(Stored records)
_ _ _ _

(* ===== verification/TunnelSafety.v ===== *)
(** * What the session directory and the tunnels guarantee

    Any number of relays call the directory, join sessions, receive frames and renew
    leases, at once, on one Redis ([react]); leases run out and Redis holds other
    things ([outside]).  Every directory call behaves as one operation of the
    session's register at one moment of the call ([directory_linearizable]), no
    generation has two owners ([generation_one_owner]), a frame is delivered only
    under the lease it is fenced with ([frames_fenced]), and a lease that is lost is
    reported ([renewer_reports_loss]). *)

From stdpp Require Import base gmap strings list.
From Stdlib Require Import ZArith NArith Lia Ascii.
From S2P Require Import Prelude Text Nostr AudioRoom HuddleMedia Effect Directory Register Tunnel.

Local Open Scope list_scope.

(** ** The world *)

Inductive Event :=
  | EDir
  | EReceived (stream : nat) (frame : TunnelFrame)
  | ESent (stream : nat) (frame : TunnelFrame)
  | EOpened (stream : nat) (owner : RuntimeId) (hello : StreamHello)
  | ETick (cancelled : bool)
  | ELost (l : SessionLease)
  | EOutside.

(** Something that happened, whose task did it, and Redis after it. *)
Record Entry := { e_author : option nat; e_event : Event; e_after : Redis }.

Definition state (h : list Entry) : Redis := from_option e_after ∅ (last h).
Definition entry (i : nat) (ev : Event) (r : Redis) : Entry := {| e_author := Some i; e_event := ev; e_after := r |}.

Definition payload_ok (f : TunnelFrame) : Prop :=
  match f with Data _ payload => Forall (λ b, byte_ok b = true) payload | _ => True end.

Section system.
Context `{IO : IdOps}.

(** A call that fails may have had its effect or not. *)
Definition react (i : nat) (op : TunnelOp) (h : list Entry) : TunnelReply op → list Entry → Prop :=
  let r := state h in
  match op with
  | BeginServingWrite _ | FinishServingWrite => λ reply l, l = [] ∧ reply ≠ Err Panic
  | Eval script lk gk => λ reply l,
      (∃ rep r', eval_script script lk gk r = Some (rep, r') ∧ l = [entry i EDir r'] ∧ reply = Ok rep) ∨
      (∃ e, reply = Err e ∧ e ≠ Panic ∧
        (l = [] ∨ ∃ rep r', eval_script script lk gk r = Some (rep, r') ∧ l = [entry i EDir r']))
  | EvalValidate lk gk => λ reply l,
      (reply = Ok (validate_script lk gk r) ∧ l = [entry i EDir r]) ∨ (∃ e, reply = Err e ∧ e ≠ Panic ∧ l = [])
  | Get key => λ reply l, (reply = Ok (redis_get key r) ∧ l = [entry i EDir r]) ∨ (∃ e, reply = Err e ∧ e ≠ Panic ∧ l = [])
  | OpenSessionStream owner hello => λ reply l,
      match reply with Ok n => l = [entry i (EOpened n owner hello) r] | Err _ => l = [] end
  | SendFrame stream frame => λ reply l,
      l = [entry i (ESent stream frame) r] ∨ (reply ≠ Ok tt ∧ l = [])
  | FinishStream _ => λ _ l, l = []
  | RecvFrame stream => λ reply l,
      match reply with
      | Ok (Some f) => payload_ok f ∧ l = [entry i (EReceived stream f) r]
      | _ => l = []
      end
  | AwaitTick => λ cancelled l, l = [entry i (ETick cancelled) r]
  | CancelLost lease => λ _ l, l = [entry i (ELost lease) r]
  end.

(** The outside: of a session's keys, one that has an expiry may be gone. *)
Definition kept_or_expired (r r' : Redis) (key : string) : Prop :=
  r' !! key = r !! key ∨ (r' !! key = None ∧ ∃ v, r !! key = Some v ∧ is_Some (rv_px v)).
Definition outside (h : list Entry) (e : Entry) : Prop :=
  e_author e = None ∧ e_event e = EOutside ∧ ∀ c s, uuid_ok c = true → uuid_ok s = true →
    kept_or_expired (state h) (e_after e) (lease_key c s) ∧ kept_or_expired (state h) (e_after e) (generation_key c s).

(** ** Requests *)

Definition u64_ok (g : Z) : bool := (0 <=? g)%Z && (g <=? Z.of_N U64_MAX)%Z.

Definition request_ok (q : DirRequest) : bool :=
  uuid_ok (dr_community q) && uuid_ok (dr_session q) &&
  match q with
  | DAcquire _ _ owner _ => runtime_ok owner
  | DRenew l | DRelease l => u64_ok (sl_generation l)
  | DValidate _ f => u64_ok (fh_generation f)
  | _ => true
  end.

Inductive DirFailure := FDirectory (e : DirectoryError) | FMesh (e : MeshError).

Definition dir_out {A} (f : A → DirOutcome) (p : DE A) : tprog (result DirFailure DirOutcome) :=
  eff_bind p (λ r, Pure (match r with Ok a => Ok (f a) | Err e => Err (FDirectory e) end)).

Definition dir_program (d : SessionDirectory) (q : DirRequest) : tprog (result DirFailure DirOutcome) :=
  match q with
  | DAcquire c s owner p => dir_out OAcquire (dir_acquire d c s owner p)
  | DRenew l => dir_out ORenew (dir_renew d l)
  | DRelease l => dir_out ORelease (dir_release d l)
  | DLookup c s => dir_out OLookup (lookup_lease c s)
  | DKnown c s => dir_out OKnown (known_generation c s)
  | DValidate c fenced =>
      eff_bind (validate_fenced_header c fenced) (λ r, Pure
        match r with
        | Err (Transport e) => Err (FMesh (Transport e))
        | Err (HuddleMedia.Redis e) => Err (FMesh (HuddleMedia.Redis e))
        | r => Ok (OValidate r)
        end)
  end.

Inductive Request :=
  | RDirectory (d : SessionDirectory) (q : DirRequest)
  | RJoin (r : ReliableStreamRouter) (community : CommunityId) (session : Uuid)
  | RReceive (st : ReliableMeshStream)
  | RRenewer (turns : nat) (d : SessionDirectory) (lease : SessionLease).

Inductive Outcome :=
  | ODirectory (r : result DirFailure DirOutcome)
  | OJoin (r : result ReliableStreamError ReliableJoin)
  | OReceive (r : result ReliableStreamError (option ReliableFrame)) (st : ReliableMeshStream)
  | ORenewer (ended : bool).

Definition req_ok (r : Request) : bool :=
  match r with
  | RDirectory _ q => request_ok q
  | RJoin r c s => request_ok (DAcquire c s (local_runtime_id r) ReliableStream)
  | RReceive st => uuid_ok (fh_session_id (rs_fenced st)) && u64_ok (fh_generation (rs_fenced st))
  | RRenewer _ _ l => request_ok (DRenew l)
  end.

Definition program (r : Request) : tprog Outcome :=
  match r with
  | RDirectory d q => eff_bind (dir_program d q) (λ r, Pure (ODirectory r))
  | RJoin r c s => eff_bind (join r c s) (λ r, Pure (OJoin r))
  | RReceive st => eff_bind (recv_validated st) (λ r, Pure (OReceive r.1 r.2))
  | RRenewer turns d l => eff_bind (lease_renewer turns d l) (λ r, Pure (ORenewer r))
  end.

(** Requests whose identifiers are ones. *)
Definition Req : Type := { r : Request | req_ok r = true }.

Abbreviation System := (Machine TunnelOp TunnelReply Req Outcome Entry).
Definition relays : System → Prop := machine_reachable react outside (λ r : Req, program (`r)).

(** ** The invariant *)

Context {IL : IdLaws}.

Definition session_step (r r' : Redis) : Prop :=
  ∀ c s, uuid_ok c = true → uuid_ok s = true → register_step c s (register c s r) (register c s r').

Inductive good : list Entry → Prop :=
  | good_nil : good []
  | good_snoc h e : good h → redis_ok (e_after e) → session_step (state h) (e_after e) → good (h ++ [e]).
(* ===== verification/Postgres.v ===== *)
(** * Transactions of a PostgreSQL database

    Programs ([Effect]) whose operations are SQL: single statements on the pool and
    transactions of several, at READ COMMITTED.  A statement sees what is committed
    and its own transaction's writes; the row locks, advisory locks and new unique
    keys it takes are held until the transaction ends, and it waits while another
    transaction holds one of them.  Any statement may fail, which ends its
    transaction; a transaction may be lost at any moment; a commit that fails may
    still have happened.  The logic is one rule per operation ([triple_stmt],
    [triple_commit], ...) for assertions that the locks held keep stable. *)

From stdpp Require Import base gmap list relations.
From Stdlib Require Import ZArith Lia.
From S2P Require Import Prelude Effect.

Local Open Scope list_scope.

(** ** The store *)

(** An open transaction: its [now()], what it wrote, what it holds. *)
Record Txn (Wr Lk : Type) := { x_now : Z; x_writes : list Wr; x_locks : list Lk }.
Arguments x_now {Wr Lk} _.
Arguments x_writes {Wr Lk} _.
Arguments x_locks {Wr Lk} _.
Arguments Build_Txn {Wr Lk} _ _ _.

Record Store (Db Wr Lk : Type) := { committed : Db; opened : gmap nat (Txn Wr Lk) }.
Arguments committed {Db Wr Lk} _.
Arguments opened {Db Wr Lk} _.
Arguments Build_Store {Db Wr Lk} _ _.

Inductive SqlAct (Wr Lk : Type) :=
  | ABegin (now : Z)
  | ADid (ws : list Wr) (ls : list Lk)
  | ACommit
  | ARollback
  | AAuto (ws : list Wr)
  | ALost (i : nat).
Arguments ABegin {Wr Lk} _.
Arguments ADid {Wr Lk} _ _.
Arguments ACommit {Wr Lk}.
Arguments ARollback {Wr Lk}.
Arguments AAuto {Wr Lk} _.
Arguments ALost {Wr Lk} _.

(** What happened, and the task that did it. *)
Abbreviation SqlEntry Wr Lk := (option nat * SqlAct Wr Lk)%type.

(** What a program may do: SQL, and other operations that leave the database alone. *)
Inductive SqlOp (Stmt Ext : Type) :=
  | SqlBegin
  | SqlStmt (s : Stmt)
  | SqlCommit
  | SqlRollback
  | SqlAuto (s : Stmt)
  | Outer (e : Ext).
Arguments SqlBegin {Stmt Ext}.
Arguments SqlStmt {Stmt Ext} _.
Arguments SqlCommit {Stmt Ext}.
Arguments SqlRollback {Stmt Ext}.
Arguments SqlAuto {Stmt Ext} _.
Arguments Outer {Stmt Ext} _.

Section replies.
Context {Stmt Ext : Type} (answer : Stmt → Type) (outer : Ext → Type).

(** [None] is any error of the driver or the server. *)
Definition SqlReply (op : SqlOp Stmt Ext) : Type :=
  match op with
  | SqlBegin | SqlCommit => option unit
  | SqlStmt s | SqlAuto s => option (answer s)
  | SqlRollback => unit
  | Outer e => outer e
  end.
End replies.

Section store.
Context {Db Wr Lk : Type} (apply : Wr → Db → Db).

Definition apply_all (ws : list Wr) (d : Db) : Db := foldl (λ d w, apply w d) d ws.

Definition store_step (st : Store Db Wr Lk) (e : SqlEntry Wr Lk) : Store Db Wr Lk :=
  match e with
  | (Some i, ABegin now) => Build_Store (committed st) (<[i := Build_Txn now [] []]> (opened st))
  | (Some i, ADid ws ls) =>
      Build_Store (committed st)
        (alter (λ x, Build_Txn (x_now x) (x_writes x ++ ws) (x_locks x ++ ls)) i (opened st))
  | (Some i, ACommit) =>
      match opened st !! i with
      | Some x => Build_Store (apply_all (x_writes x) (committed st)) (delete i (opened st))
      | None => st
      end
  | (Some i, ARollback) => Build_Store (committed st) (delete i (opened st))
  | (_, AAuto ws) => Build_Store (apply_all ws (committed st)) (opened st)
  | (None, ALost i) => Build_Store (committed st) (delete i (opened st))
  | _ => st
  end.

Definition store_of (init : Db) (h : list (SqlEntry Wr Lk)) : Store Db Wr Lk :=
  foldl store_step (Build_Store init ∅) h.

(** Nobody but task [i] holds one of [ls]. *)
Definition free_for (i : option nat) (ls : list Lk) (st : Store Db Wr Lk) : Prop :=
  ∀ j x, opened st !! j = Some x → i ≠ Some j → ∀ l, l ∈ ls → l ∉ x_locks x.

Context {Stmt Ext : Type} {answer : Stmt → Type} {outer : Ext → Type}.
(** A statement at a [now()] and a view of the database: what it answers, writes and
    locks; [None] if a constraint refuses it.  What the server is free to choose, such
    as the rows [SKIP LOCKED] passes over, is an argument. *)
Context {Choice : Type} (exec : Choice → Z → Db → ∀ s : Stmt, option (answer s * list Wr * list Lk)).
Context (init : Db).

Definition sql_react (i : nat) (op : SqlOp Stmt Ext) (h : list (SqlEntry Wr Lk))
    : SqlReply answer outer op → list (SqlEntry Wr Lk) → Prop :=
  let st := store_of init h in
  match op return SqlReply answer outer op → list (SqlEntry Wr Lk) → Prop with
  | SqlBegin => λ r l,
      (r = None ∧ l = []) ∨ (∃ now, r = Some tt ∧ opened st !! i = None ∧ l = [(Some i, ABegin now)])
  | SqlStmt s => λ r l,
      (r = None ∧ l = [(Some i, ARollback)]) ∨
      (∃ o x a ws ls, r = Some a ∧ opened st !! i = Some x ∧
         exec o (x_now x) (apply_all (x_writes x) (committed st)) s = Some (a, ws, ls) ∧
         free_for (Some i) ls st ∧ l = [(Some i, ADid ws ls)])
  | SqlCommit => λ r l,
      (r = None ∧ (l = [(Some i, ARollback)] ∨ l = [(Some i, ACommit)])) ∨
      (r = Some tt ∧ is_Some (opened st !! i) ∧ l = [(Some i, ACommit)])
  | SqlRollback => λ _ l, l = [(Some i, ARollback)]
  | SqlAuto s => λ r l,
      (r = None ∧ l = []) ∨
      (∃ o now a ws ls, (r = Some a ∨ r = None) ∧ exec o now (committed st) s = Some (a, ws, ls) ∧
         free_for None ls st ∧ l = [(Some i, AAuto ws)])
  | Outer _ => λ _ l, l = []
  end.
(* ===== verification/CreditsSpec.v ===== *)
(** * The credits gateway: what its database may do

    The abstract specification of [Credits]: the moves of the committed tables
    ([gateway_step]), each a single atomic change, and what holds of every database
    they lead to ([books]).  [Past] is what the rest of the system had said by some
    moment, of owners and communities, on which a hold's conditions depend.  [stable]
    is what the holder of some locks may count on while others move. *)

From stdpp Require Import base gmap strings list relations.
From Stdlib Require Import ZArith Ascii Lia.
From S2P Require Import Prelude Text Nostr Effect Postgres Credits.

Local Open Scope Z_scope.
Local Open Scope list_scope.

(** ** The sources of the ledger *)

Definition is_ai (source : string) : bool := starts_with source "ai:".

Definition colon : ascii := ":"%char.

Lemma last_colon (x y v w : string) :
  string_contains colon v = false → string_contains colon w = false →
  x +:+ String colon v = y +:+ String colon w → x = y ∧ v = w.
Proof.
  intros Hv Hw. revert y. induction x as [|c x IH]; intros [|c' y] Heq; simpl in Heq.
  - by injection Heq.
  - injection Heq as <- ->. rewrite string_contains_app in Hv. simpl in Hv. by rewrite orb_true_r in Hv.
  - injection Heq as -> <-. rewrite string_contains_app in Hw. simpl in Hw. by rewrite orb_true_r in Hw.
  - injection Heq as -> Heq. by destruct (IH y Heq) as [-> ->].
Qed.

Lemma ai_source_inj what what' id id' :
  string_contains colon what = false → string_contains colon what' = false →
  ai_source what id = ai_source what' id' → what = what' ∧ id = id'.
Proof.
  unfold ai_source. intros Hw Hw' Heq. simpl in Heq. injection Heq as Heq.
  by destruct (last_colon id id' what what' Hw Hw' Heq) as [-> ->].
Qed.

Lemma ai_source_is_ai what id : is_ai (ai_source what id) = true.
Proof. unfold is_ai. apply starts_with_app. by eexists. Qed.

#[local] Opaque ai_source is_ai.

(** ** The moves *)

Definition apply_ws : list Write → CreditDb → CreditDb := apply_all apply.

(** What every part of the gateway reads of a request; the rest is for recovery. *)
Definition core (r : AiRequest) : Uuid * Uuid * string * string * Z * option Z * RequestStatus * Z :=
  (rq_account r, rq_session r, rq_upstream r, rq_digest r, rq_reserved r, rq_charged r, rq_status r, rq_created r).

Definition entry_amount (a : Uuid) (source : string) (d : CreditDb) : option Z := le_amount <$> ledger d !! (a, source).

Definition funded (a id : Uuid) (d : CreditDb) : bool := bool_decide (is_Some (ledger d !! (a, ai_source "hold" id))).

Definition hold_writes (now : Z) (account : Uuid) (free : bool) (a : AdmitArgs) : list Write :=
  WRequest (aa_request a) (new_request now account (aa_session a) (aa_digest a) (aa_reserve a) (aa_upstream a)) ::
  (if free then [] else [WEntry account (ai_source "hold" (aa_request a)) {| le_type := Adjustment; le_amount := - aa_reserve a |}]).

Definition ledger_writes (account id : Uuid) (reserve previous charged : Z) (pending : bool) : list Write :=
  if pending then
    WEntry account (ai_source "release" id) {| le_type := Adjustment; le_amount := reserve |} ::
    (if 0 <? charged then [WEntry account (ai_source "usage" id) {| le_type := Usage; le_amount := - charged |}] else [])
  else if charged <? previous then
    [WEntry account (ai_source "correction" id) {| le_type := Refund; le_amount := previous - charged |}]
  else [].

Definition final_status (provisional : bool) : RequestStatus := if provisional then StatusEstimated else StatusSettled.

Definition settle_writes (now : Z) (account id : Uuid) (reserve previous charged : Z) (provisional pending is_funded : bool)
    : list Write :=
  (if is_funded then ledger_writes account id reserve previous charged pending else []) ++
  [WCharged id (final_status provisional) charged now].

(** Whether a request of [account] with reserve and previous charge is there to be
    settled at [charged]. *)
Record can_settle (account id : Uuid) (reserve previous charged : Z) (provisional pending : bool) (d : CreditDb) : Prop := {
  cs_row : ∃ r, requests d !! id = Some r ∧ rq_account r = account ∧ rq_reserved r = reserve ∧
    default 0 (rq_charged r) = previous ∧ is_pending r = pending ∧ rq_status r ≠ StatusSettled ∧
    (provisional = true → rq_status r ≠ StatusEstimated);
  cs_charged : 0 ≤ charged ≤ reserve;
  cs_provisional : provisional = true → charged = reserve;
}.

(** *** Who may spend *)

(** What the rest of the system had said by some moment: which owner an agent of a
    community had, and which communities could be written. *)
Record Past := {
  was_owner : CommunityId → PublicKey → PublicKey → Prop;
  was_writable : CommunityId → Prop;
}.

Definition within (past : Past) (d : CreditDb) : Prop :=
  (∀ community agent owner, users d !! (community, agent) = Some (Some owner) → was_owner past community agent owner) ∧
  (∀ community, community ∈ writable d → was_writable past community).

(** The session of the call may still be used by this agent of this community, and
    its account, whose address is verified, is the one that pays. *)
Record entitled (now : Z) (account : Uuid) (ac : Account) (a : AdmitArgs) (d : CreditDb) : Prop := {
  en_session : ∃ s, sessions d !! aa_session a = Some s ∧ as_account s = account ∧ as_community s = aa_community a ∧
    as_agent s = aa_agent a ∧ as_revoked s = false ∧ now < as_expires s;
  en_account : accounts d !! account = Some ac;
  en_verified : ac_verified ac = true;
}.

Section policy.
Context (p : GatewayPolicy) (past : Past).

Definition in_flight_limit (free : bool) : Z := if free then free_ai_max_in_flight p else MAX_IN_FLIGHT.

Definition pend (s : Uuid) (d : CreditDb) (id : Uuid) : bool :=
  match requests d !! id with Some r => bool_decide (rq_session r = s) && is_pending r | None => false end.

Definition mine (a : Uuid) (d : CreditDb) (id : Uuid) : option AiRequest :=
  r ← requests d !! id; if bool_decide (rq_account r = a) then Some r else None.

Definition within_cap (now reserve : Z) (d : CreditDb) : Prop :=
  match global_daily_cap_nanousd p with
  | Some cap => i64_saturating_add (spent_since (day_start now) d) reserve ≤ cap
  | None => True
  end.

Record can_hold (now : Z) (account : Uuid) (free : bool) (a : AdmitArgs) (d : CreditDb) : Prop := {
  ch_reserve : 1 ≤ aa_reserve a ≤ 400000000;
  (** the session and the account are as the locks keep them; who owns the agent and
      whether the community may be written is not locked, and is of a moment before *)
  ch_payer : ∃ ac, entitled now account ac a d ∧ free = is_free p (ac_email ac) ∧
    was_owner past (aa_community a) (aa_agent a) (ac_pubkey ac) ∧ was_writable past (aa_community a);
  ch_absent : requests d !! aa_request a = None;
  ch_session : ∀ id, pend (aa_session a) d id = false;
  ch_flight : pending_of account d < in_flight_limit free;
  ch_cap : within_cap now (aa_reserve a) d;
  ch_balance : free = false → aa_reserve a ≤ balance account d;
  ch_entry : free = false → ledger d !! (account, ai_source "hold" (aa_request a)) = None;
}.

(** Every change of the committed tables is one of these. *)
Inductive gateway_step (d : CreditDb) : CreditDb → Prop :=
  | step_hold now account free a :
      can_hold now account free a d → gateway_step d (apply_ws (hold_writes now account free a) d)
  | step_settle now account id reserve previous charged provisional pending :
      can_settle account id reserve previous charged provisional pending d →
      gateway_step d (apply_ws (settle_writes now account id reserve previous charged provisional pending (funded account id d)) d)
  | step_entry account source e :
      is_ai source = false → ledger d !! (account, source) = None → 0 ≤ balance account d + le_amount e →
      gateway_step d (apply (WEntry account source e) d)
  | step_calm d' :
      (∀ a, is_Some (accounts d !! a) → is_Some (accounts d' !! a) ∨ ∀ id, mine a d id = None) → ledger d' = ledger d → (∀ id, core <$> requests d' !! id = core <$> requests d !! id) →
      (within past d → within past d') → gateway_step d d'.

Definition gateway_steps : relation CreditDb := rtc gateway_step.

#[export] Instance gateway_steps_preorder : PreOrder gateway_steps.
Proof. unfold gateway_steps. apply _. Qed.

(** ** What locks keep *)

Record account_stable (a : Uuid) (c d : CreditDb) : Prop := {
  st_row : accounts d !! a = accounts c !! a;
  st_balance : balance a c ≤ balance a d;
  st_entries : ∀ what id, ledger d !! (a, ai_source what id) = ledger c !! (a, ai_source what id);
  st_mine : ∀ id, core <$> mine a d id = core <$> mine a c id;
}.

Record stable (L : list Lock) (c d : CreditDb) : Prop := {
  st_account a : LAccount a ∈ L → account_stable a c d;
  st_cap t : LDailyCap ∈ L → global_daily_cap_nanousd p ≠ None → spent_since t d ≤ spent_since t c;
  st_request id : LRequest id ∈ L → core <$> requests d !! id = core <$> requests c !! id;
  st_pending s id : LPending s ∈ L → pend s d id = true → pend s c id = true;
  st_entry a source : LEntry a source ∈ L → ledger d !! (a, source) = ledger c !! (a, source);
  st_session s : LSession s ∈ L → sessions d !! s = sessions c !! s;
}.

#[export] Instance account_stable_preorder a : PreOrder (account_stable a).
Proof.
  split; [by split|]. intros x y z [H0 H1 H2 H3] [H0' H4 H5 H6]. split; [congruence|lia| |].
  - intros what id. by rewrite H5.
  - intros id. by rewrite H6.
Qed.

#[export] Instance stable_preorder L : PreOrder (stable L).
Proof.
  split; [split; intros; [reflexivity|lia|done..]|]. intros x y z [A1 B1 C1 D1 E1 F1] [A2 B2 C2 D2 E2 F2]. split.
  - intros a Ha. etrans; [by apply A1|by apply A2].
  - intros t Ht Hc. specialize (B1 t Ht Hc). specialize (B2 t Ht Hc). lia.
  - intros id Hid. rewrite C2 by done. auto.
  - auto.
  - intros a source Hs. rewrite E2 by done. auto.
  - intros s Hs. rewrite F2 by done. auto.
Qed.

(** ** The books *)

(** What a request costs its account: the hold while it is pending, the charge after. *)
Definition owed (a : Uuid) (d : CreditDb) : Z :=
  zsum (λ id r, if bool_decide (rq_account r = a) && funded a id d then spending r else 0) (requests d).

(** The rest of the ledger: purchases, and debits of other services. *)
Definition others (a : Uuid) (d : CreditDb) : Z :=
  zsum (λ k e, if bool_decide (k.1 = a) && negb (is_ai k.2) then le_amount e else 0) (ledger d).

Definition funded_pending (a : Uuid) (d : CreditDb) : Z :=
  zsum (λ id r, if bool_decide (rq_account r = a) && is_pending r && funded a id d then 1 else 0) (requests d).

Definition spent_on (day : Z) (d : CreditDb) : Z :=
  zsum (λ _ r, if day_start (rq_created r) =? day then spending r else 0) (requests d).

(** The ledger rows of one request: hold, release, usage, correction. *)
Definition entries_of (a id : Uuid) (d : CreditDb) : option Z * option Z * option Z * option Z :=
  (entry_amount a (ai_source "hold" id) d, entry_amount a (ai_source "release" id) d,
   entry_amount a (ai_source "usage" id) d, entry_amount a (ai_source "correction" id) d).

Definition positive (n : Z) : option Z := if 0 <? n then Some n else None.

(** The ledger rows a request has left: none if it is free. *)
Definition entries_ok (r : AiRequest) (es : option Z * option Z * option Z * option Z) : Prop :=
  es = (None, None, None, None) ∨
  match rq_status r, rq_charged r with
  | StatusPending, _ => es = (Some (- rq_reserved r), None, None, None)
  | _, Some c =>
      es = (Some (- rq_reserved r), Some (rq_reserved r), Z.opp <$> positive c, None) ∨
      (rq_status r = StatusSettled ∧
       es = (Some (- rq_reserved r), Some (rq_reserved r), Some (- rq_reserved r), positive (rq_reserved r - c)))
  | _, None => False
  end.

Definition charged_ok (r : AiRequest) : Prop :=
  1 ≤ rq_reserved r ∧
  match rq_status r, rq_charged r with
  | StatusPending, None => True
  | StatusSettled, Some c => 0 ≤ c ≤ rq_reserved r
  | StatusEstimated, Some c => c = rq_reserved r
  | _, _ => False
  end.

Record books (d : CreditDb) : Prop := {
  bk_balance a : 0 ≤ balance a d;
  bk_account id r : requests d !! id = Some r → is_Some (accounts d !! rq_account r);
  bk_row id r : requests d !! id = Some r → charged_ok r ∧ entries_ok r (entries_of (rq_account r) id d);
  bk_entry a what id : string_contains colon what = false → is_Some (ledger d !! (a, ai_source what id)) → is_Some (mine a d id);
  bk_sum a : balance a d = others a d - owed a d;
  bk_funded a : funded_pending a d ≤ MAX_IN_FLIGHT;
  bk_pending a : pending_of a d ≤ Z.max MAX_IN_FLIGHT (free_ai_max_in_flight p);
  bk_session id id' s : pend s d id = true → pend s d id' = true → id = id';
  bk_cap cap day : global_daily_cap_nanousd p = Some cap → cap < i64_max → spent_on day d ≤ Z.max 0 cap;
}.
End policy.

_ _ _ _

# Prompt
Please go through the entries and show every line with the word "owed".

# Solved exercise
Definition owed (a : Uuid) (d : CreditDb) : Z :=
  bk_sum a : balance a d = others a d - owed a d;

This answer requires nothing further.